[Saved data entries]
(* ===== verification/McpClient.v ===== *)
(** The client of MCP servers: [src/tools/mcp/protocol.rs],
    [src/tools/mcp/session.rs] and [src/tools/mcp/client.rs].

    Values are read from JSON as serde derives it, except that a struct written
    as an array is refused and a key that is there twice counts once.  The
    sessions are shared by all clients and handed from call to call with the
    world of [McpAuth]; the clock is an argument. *)

From Stdlib Require Import Ascii.
From S2P Require Import Prelude Strs Json Registry Extensions Secrets Tool Safety McpAuth.
#[local] Open Scope claw_scope.

(** ** The protocol *)
Definition PROTOCOL_VERSION : string := "2024-11-05".
Definition default_input_schema : Json := JObject [("type", JString "object"); ("properties", JObject [])]%string.
Inductive ExecutionTimeHint := Fast | Medium | Slow.
Record McpToolAnnotations := mkAnnotations { destructive_hint : bool; side_effects_hint : bool; read_only_hint : bool; execution_time_hint : option ExecutionTimeHint }.
Record McpTool := mkMcp { mt_name : string; mt_description : string; input_schema : Json; annotations : option McpToolAnnotations }.
Definition hint_of (v : Json) : option ExecutionTimeHint :=
  s ← as_str v; if String.eqb s "fast" then Some Fast else if String.eqb s "medium" then Some Medium else if String.eqb s "slow" then Some Slow else None.
Definition annotations_of (v : Json) : option McpToolAnnotations :=
  v ← as_object v; d ← or_default "destructive_hint" false as_bool v; s ← or_default "side_effects_hint" false as_bool v; r ← or_default "read_only_hint" false as_bool v;
  e ← maybe "execution_time_hint" hint_of v; Some (mkAnnotations d s r e).
(** Under one name or the other, and not under both. *)
Definition schema_field (v : Json) : option Json :=
  match json_get "inputSchema" v, json_get "input_schema" v with Some _, Some _ => None | Some x, None => Some x | None, Some x => Some x | None, None => Some default_input_schema end.
Definition tool_of (v : Json) : option McpTool :=
  n ← must "name" as_str v; d ← or_default "description" EmptyString as_str v; i ← schema_field v; a ← maybe "annotations" annotations_of v; Some (mkMcp n d i a).
Definition requires_approval (t : McpTool) : bool := match annotations t with Some a => destructive_hint a | None => false end.
Record McpRequest := mkMcpRequest { rq_id : Z; rq_method : string; rq_params : option Json }.
Definition request_json (q : McpRequest) : Json :=
  JObject ([("jsonrpc", JString "2.0"); ("id", JNumber (pretty (rq_id q))); ("method", JString (rq_method q))]%string ++ match rq_params q with Some p => [("params"%string, p)] | None => [] end).
Definition initialize_request (id : Z) : McpRequest :=
  mkMcpRequest id "initialize" (Some (JObject [("protocolVersion", JString PROTOCOL_VERSION);
    ("capabilities", JObject [("roots", JObject [("listChanged", JBool false)]); ("sampling", JObject [])]);
    ("clientInfo", JObject [("name", JString "ironclaw"); ("version", JString "1.0.0")])]%string)).
Definition initialized_notification : McpRequest := mkMcpRequest 0 "notifications/initialized" None.
Definition list_tools_request (id : Z) : McpRequest := mkMcpRequest id "tools/list" None.
Definition call_tool_request (id : Z) (name : string) (arguments : Json) : McpRequest :=
  mkMcpRequest id "tools/call" (Some (JObject [("name", JString name); ("arguments", arguments)]%string)).
Definition as_i32 (v : Json) : option Z :=
  n ← match v with JNumber (String c t) => if Ascii.eqb c (chr 45) then Z.opp <$> as_u64 (JNumber t) else as_u64 v | _ => None end;
  if (- 2 ^ 31 <=? n) && (n <? 2 ^ 31) then Some n else None.
Record McpError := mkMcpError { me_code : Z; me_message : string; me_data : option Json }.
Record McpResponse := mkMcpResponse { rs_id : Z; rs_result : option Json; rs_error : option McpError }.
Definition error_of (v : Json) : option McpError :=
  v ← as_object v; c ← must "code" as_i32 v; m ← must "message" as_str v; d ← maybe "data" Some v; Some (mkMcpError c m d).
Definition response_of (v : Json) : option McpResponse :=
  _ ← must "jsonrpc" as_str v; i ← must "id" as_u64 v; r ← maybe "result" Some v; e ← maybe "error" error_of v; Some (mkMcpResponse i r e).
Record ServerInfo := mkServerInfo { si_name : string; si_version : option string }.
Record ServerCapabilities := mkCapabilities { cap_tools : option bool; cap_resources : option (bool * bool); cap_prompts : option bool; cap_logging : option Json }.
Definition no_capabilities : ServerCapabilities := mkCapabilities None None None None.
Record InitializeResult := mkInitialize { protocol_version : option string; capabilities : ServerCapabilities; server_info : option ServerInfo; instructions : option string }.
Definition default_initialize : InitializeResult := mkInitialize None no_capabilities None None.
Definition changed_of (v : Json) : option bool := v ← as_object v; or_default "listChanged" false as_bool v.
Definition resources_of (v : Json) : option (bool * bool) := v ← as_object v; s ← or_default "subscribe" false as_bool v; l ← or_default "listChanged" false as_bool v; Some (s, l).
Definition capabilities_of (v : Json) : option ServerCapabilities :=
  v ← as_object v; t ← maybe "tools" changed_of v; r ← maybe "resources" resources_of v; p ← maybe "prompts" changed_of v; l ← maybe "logging" Some v; Some (mkCapabilities t r p l).
Definition server_info_of (v : Json) : option ServerInfo := v ← as_object v; n ← must "name" as_str v; x ← maybe "version" as_str v; Some (mkServerInfo n x).
Definition initialize_of (v : Json) : option InitializeResult :=
  v ← as_object v; p ← maybe "protocolVersion" as_str v; c ← or_default "capabilities" no_capabilities capabilities_of v; s ← maybe "serverInfo" server_info_of v;
  i ← maybe "instructions" as_str v; Some (mkInitialize p c s i).
Definition tool_list_of (v : Json) : option (list McpTool) := must "tools" (as_list tool_of) v.
Inductive ContentBlock := CText (text : string) | CImage (data mime_type : string) | CResource (uri : string) (mime_type text : option string).
Definition as_text (b : ContentBlock) : option string := match b with CText t => Some t | _ => None end.
Definition block_of (v : Json) : option ContentBlock :=
  ty ← must "type" as_str v;
  if String.eqb ty "text" then t ← must "text" as_str v; Some (CText t)
  else if String.eqb ty "image" then d ← must "data" as_str v; m ← must "mime_type" as_str v; Some (CImage d m)
  else if String.eqb ty "resource" then u ← must "uri" as_str v; m ← maybe "mime_type" as_str v; t ← maybe "text" as_str v; Some (CResource u m t)
  else None.
Record CallToolResult := mkCallResult { cr_content : list ContentBlock; is_error : bool }.
Definition call_result_of (v : Json) : option CallToolResult := c ← must "content" (as_list block_of) v; e ← or_default "is_error" false as_bool v; Some (mkCallResult c e).
Set Default Proof Using "Type".
Local Open Scope list_scope.

(** ** Python prelude

    A Python [str] is embedded as a list of 8-bit characters.  The
    embedding is that of the ASCII texts: on them every definition below is
    the Python one.  The patterns of reference.py match ASCII characters
    only, so a text [parse] accepts is an ASCII text.  The case predicates
    know the ASCII letters only: [islower] is [str.islower()] on the texts
    that satisfy [isascii]. *)
Module Py.

Abbreviation str := (list ascii) (only parsing).

(** A string literal of the source. *)
Definition s (x : string) : str := list_ascii_of_string x.

(** The exceptions the embedded code raises. *)
Inductive exn : Type :=
| ErrNameEmpty
| ErrNameContainsUppercase
| ErrReferenceInvalidFormat
| ErrNameTooLong
| Exception (msg : str)
| AssertionError
| ValueError
| AttributeError
| TypeError
| IndexError
| NameError (name : str)
| FileNotFoundError (path : str).

(** The outcome of a call: a value or a raised exception. *)
Inductive result (A : Type) : Type :=
| Ok (a : A)
| Raise (e : exn).
Arguments Ok {A} a.
Arguments Raise {A} e.

Definition bind {A B} (m : result A) (f : A -> result B) : result B :=
  match m with
  | Ok a => f a
  | Raise e => Raise e
  end.

Definition code (c : ascii) : nat := nat_of_ascii c.

Definition in_range (lo hi : string) (c : ascii) : bool :=
  match lo, hi with
  | String l EmptyString, String h EmptyString =>
      (code l <=? code c) && (code c <=? code h)
  | _, _ => false
  end.

Definition one_of (cs : string) (c : ascii) : bool :=
  existsb (Ascii.eqb c) (list_ascii_of_string cs).

(** The double quote character. *)
Definition dquote : ascii := ascii_of_nat 34.

Definition is_upper (c : ascii) : bool := in_range "A" "Z" c.
Definition is_lower (c : ascii) : bool := in_range "a" "z" c.

(** [str.isascii()]: every character is below 128. *)
Definition isascii (x : str) : bool := forallb (fun c => code c <? 128) x.

(** [str.islower()] of an ASCII text: no uppercase character and at least
    one lowercase one. *)
Definition islower (x : str) : bool :=
  forallb (fun c => negb (is_upper c)) x && existsb is_lower x.


(** [x.find(c)] for a one-character needle: the index of the first
    occurrence, [None] standing for [-1]. *)
Fixpoint find (c : ascii) (x : str) : option nat :=
  match x with
  | [] => None
  | a :: x' => if Ascii.eqb a c then Some 0 else S <$> find c x'
  end.

(** [c in x] for a one-character needle. *)
Definition contains (c : ascii) (x : str) : bool := existsb (Ascii.eqb c) x.

(** [x.split(c)] for a one-character separator. *)
Fixpoint split (c : ascii) (x : str) : list str :=
  match x with
  | [] => [[]]
  | a :: x' =>
      if Ascii.eqb a c then [] :: split c x'
      else match split c x' with
           | w :: ws => (a :: w) :: ws
           | [] => [[a]]
           end
  end.

(** [x.partition(c)[0]]: the part before the first separator, the whole
    string when there is none. *)
Definition partition_head (c : ascii) (x : str) : str :=
  match find c x with
  | Some i => take i x
  | None => x
  end.

Fixpoint lstrip (c : ascii) (x : str) : str :=
  match x with
  | a :: x' => if Ascii.eqb a c then lstrip c x' else x
  | [] => []
  end.

(** [x.strip(c)] for a one-character set. *)
Definition strip (c : ascii) (x : str) : str :=
  rev (lstrip c (rev (lstrip c x))).

Fixpoint startswith (p x : str) : bool :=
  match p, x with
  | [], _ => true
  | a :: p', b :: x' => Ascii.eqb a b && startswith p' x'
  | _ :: _, [] => false
  end.

Definition eqb (x y : str) : bool := bool_decide (x = y).

(** [d.get(k, None)] of a dictionary written as its list of items. *)
Definition dict_get {K V} `{EqDecision K} (d : list (K * V)) (k : K) : option V :=
  snd <$> List.find (fun kv => bool_decide (fst kv = k)) d.

(** [sep.join(xs)]. *)
Fixpoint join (sep : str) (xs : list str) : str :=
  match xs with
  | [] => []
  | [x] => x
  | x :: xs' => x ++ sep ++ join sep xs'
  end.

End Py.

Notation "x >>= f" := (Py.bind x f) (at level 50, left associativity, only parsing).

(** ** hashlib

    [hashlib.sha256(x).hexdigest()], following FIPS 180-4 on 32-bit words
    kept in [N] with the wrap-around written out. *)
Module hashlib.
Local Open Scope N_scope.

Definition mask32 : N := 4294967295.
Definition add32 (a b : N) : N := N.land (a + b) mask32.
Definition rotr (n x : N) : N :=
  N.land (N.lor (N.shiftr x n) (N.shiftl x (32 - n))) mask32.
Definition shr (n x : N) : N := N.shiftr x n.
Definition not32 (x : N) : N := N.lxor x mask32.

Definition Ch (x y z : N) : N := N.lxor (N.land x y) (N.land (not32 x) z).
Definition Maj (x y z : N) : N :=
  N.lxor (N.lxor (N.land x y) (N.land x z)) (N.land y z).
Definition Sigma0 (x : N) : N := N.lxor (N.lxor (rotr 2 x) (rotr 13 x)) (rotr 22 x).
Definition Sigma1 (x : N) : N := N.lxor (N.lxor (rotr 6 x) (rotr 11 x)) (rotr 25 x).
Definition sigma0 (x : N) : N := N.lxor (N.lxor (rotr 7 x) (rotr 18 x)) (shr 3 x).
Definition sigma1 (x : N) : N := N.lxor (N.lxor (rotr 17 x) (rotr 19 x)) (shr 10 x).

(** The primes below [n], in order. *)
Definition primes_below (n : nat) : list N :=
  N.of_nat <$>
    filter (fun p => forallb (fun d => negb (p mod d =? 0)%nat) (seq 2 (p - 2)) = true)
           (seq 2 (n - 2)).

(** The integer cube root: the largest [r] below [2 ^ bits] whose cube is at
    most [n], found bit by bit. *)
Fixpoint cbrt_bits (bits : nat) (n r : N) : N :=
  match bits with
  | O => r
  | S b =>
      let r' := r + N.shiftl 1 (N.of_nat b) in
      cbrt_bits b n (if r' * r' * r' <=? n then r' else r)
  end.

(** The round constants: the first 32 bits of the fractional parts of the
    cube roots of the first 64 primes. *)
Definition K : list N :=
  Eval vm_compute in
    (fun p => N.land (cbrt_bits 36 (N.shiftl p 96) 0) mask32) <$> primes_below 312.

(** The initial hash value: the first 32 bits of the fractional parts of the
    square roots of the first 8 primes. *)
Definition H0 : list N :=
  Eval vm_compute in
    (fun p => N.land (N.sqrt (N.shiftl p 64)) mask32) <$> primes_below 20.

(** The [n] low bytes of [x], most significant first. *)
Definition be_bytes (n : nat) (x : N) : list N :=
  (fun i => N.land (N.shiftr x (8 * N.of_nat i)) 255) <$> rev (seq 0 n).

(** The message with its padding: a one bit, zeros up to 56 modulo 64, and
    the bit length on eight bytes. *)
Definition pad (msg : list N) : list N :=
  let l := length msg in
  let z := ((64 - ((l + 9) mod 64)) mod 64)%nat in
  msg ++ [128] ++ replicate z 0 ++ be_bytes 8 (8 * N.of_nat l).

Fixpoint words (n : nat) (bs : list N) : list N :=
  match n, bs with
  | S n', b0 :: b1 :: b2 :: b3 :: bs' =>
      (N.shiftl b0 24 + N.shiftl b1 16 + N.shiftl b2 8 + b3) :: words n' bs'
  | _, _ => []
  end.

(** The message schedule, newest word first. *)
Fixpoint schedule (n : nat) (w : list N) : list N :=
  match n with
  | O => w
  | S n' =>
      let w2 := nth 1 w 0 in
      let w7 := nth 6 w 0 in
      let w15 := nth 14 w 0 in
      let w16 := nth 15 w 0 in
      schedule n' (add32 (add32 (sigma1 w2) w7) (add32 (sigma0 w15) w16) :: w)
  end.

Definition round (st : list N) (kw : N * N) : list N :=
  match st with
  | [a; b; c; d; e; f; g; h] =>
      let t1 := add32 (add32 (add32 h (Sigma1 e)) (add32 (Ch e f g) (fst kw))) (snd kw) in
      let t2 := add32 (Sigma0 a) (Maj a b c) in
      [add32 t1 t2; a; b; c; add32 d t1; e; f; g]
  | _ => st
  end.

Definition compress (h : list N) (block : list N) : list N :=
  let w := rev (schedule 48 (rev (words 16 block))) in
  let st := fold_left round (zip K w) h in
  (fun p => add32 (fst p) (snd p)) <$> zip h st.

Fixpoint blocks (n : nat) (h : list N) (bs : list N) : list N :=
  match n with
  | O => h
  | S n' => blocks n' (compress h (take 64 bs)) (drop 64 bs)
  end.

Definition digest (msg : list N) : list N :=
  let p := pad msg in
  mbind (be_bytes 4) (blocks (length p / 64) H0 p).

Definition hexdigit (n : N) : ascii :=
  if n <? 10 then ascii_of_N (48 + n) else ascii_of_N (87 + n).

Definition hex (bs : list N) : list ascii :=
  mbind (fun b => [hexdigit (N.shiftr b 4); hexdigit (N.land b 15)]) bs.

Definition sha256_hexdigest (x : list ascii) : list ascii :=
  hex (digest (N_of_ascii <$> x)).

End hashlib.

(** ** Regular expressions

    The patterns of reference.py are compiled by RE2.  They are embedded as
    syntax trees, and matched by a backtracking matcher that tries the
    alternatives in RE2's order of preference (left alternative first,
    greedy repetition) and records the capture groups, numbered by their
    opening parenthesis. *)
Module Re.

Inductive regex : Type :=
| Eps
| Chr (p : ascii -> bool)
| Seq (r1 r2 : regex)
| Alt (r1 r2 : regex)
| Star (r : regex)
| Cap (r : regex).

(** The capture groups: [None] for a group that did not take part. *)
Abbreviation caps := (list (option (list ascii))) (only parsing).

Fixpoint ngroups (r : regex) : nat :=
  match r with
  | Eps | Chr _ => 0
  | Seq r1 r2 | Alt r1 r2 => ngroups r1 + ngroups r2
  | Star r => ngroups r
  | Cap r => S (ngroups r)
  end.

(** The greedy repetition of a matcher [step]: at most [n] iterations, each
    of which must consume something, then the continuation [k]. *)
Fixpoint star_loop
    (step : list ascii -> caps -> (list ascii -> caps -> option caps) -> option caps)
    (k : list ascii -> caps -> option caps)
    (n : nat) (x : list ascii) (c : caps) {struct n} : option caps :=
  match n with
  | 0 => k x c
  | S n' =>
      match step x c
              (fun x' c' =>
                 if length x' <? length x then star_loop step k n' x' c' else None) with
      | Some res => Some res
      | None => k x c
      end
  end.

(** [exec r i x c k]: match [r], whose first group has number [i], at the
    start of [x] with the groups [c] so far, and pass what is left of [x]
    to the continuation [k]; the first success in the order of preference
    wins. *)
Fixpoint exec (r : regex) (i : nat) (x : list ascii) (c : caps)
    (k : list ascii -> caps -> option caps) {struct r} : option caps :=
  match r with
  | Eps => k x c
  | Chr p =>
      match x with
      | a :: x' => if p a then k x' c else None
      | [] => None
      end
  | Seq r1 r2 =>
      exec r1 i x c (fun x' c' => exec r2 (i + ngroups r1) x' c' k)
  | Alt r1 r2 =>
      match exec r1 i x c k with
      | Some res => Some res
      | None => exec r2 (i + ngroups r1) x c k
      end
  | Star r1 => star_loop (exec r1 i) k (length x) x c
  | Cap r1 =>
      exec r1 (S i) x c
        (fun x' c' => k x' (<[i := Some (take (length x - length x') x)]> c'))
  end.

(** The end of the text, [$]. *)
Definition at_end (x : list ascii) (c : caps) : option caps :=
  match x with
  | [] => Some c
  | _ :: _ => None
  end.

(** A pattern anchored at both ends, [^r$], against the whole of [x]. *)
Definition fullmatch (r : regex) (x : list ascii) : option caps :=
  exec r 0 x (replicate (ngroups r) None) at_end.

(** The groups as Python hands them out: the empty string for a group that
    did not take part. *)
Definition groups (c : caps) : list (list ascii) := default [] <$> c.

(** [findall] of an anchored pattern: no match, or the groups of the one
    match. *)
Definition findall (r : regex) (x : list ascii) : list (list (list ascii)) :=
  match fullmatch r x with
  | Some c => [groups c]
  | None => []
  end.

(** [findall] of a single character class: the matching characters. *)
Definition findall_class (p : ascii -> bool) (x : list ascii) : list (list ascii) :=
  (fun a => [a]) <$> filter (fun a => p a = true) x.

(** Derived forms. *)
Definition Opt (r : regex) : regex := Alt r Eps.
Definition Plus (r : regex) : regex := Seq r (Star r).

(** [r{n}] *)
Fixpoint Exactly (n : nat) (r : regex) : regex :=
  match n with
  | 0 => Eps
  | S n' => Seq r (Exactly n' r)
  end.

(** [r{0,n}] *)
Fixpoint UpTo (n : nat) (r : regex) : regex :=
  match n with
  | 0 => Eps
  | S n' => Opt (Seq r (UpTo n' r))
  end.

(** [r{n,}] *)
Definition AtLeast (n : nat) (r : regex) : regex := Seq (Exactly n r) (Star r).

(** The declarative reading of a match with its groups: [matches r i w c c']
    when [r] (first group [i]) matches exactly [w] and takes the groups
    from [c] to [c']. *)
Inductive matches : regex -> nat -> list ascii -> caps -> caps -> Prop :=
| MEps i c : matches Eps i [] c c
| MChr p a i c : p a = true -> matches (Chr p) i [a] c c
| MSeq r1 r2 i w1 w2 c c' c'' :
    matches r1 i w1 c c' ->
    matches r2 (i + ngroups r1) w2 c' c'' ->
    matches (Seq r1 r2) i (w1 ++ w2) c c''
| MAltL r1 r2 i w c c' :
    matches r1 i w c c' -> matches (Alt r1 r2) i w c c'
| MAltR r1 r2 i w c c' :
    matches r2 (i + ngroups r1) w c c' -> matches (Alt r1 r2) i w c c'
| MStar0 r i c : matches (Star r) i [] c c
| MStarS r i w1 w2 c c' c'' :
    matches r i w1 c c' ->
    matches (Star r) i w2 c' c'' ->
    matches (Star r) i (w1 ++ w2) c c''
| MCap r i w c c' :
    matches r (S i) w c c' ->
    matches (Cap r) i w c (<[i := Some w]> c').

(** The language of a pattern, groups left aside. *)
Inductive lang : regex -> list ascii -> Prop :=
| LEps : lang Eps []
| LChr p a : p a = true -> lang (Chr p) [a]
| LSeq r1 r2 w1 w2 : lang r1 w1 -> lang r2 w2 -> lang (Seq r1 r2) (w1 ++ w2)
| LAltL r1 r2 w : lang r1 w -> lang (Alt r1 r2) w
| LAltR r1 r2 w : lang r2 w -> lang (Alt r1 r2) w
| LStar0 r : lang (Star r) []
| LStarS r w1 w2 : lang r w1 -> lang (Star r) w2 -> lang (Star r) (w1 ++ w2)
| LCap r w : lang r w -> lang (Cap r) w.

(** Whether a pattern can match the empty text. *)
Fixpoint nullable (r : regex) : bool :=
  match r with
  | Eps => true
  | Chr _ => false
  | Seq r1 r2 => nullable r1 && nullable r2
  | Alt r1 r2 => nullable r1 || nullable r2
  | Star _ => true
  | Cap r => nullable r
  end.

(** A continuation that accepts [x] whatever the groups are. *)
Definition accepts (k : list ascii -> caps -> option caps) (x : list ascii) : Prop :=
  forall c, is_Some (k x c).

End Re.


(** ** registry_client/utlis.py *)
Module utlis.
Import Py.

Definition IMAGE_DEFAULT_TAG : str := s "latest".
Definition DEFAULT_REPO : str := s "library".
Definition DEFAULT_REGISTRY_HOST : str := s "registry-1.docker.io".
Definition DEFAULT_CLIENT_ID : str := s "registry-python-client".

(** Modelled from the spec: registry_client/digest.py is not among the
    sources.  A digest is its canonical [algorithm:hex] string, [value];
    [str] of a digest is that string, and so are the slices the client
    takes of it. *)
Record Digest : Type := { value : str }.
#[global] Instance Digest_eq_dec : EqDecision Digest.
Proof. solve_decision. Defined.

*PROBLEM STATEMENT*. Write down exactly the span of lines above from the one containing "(** The initial" to the one containing "let w15 := nth 14 w 0 in", both ends included.

*SOLUTION TO THIS PROBLEM*.
(** The initial hash value: the first 32 bits of the fractional parts of the
    square roots of the first 8 primes. *)
Definition H0 : list N :=
  Eval vm_compute in
    (fun p => N.land (N.sqrt (N.shiftl p 64)) mask32) <$> primes_below 20.

(** The [n] low bytes of [x], most significant first. *)
Definition be_bytes (n : nat) (x : N) : list N :=
  (fun i => N.land (N.shiftr x (8 * N.of_nat i)) 255) <$> rev (seq 0 n).

(** The message with its padding: a one bit, zeros up to 56 modulo 64, and
    the bit length on eight bytes. *)
Definition pad (msg : list N) : list N :=
  let l := length msg in
  let z := ((64 - ((l + 9) mod 64)) mod 64)%nat in
  msg ++ [128] ++ replicate z 0 ++ be_bytes 8 (8 * N.of_nat l).

Fixpoint words (n : nat) (bs : list N) : list N :=
  match n, bs with
  | S n', b0 :: b1 :: b2 :: b3 :: bs' =>
      (N.shiftl b0 24 + N.shiftl b1 16 + N.shiftl b2 8 + b3) :: words n' bs'
  | _, _ => []
  end.

(** The message schedule, newest word first. *)
Fixpoint schedule (n : nat) (w : list N) : list N :=
  match n with
  | O => w
  | S n' =>
      let w2 := nth 1 w 0 in
      let w7 := nth 6 w 0 in
      let w15 := nth 14 w 0 in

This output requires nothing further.